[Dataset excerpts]
━━━
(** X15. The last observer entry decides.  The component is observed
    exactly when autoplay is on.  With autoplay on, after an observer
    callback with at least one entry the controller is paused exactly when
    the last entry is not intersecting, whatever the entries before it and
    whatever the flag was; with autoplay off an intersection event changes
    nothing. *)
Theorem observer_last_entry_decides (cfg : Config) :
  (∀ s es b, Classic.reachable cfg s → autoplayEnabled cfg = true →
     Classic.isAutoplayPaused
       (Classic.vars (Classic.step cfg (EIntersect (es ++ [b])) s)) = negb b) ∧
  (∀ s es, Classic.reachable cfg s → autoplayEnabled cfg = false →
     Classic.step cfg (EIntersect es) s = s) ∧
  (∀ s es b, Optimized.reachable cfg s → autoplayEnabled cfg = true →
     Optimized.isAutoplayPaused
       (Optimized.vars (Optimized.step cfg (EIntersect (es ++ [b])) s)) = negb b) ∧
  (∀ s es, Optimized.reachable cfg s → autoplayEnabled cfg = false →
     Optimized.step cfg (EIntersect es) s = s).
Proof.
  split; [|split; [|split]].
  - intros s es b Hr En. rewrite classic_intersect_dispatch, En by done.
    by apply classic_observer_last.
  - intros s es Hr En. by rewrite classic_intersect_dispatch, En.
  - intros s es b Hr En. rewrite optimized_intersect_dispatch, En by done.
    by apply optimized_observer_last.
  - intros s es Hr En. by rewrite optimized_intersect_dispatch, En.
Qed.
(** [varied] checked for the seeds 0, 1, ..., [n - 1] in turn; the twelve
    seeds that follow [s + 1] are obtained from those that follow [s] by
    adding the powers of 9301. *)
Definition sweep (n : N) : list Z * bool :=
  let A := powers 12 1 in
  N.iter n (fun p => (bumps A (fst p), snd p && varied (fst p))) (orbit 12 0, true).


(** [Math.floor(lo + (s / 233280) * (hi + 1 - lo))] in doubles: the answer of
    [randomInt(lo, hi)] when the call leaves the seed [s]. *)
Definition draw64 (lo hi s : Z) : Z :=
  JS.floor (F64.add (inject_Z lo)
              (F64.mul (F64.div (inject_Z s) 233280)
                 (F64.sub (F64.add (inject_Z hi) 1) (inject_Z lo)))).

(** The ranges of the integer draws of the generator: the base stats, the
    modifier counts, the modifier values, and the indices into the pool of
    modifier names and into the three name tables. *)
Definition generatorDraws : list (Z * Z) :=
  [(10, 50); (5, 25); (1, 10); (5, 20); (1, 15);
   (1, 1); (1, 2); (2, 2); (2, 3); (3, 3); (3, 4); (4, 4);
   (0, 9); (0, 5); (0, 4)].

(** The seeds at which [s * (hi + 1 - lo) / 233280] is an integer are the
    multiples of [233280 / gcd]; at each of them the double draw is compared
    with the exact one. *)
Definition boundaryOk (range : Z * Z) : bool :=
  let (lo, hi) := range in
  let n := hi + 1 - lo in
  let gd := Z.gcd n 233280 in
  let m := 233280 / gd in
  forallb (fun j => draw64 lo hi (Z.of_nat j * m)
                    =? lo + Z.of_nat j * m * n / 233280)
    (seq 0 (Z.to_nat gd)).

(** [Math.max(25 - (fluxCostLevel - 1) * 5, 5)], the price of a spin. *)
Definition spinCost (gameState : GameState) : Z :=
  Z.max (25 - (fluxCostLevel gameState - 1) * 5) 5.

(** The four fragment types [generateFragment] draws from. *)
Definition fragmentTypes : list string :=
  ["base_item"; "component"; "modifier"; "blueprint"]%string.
━━━
YOUR ASSIGNMENT
Please restate, exactly as written, the line that holds "modifier names and" and all remaining lines of the data above, and only those.

YOUR SOLUTION
    modifier names and into the three name tables. *)
Definition generatorDraws : list (Z * Z) :=
  [(10, 50); (5, 25); (1, 10); (5, 20); (1, 15);
   (1, 1); (1, 2); (2, 2); (2, 3); (3, 3); (3, 4); (4, 4);
   (0, 9); (0, 5); (0, 4)].

(** The seeds at which [s * (hi + 1 - lo) / 233280] is an integer are the
    multiples of [233280 / gcd]; at each of them the double draw is compared
    with the exact one. *)
Definition boundaryOk (range : Z * Z) : bool :=
  let (lo, hi) := range in
  let n := hi + 1 - lo in
  let gd := Z.gcd n 233280 in
  let m := 233280 / gd in
  forallb (fun j => draw64 lo hi (Z.of_nat j * m)
                    =? lo + Z.of_nat j * m * n / 233280)
    (seq 0 (Z.to_nat gd)).

(** [Math.max(25 - (fluxCostLevel - 1) * 5, 5)], the price of a spin. *)
Definition spinCost (gameState : GameState) : Z :=
  Z.max (25 - (fluxCostLevel gameState - 1) * 5) 5.

(** The four fragment types [generateFragment] draws from. *)
Definition fragmentTypes : list string :=
  ["base_item"; "component"; "modifier"; "blueprint"]%string.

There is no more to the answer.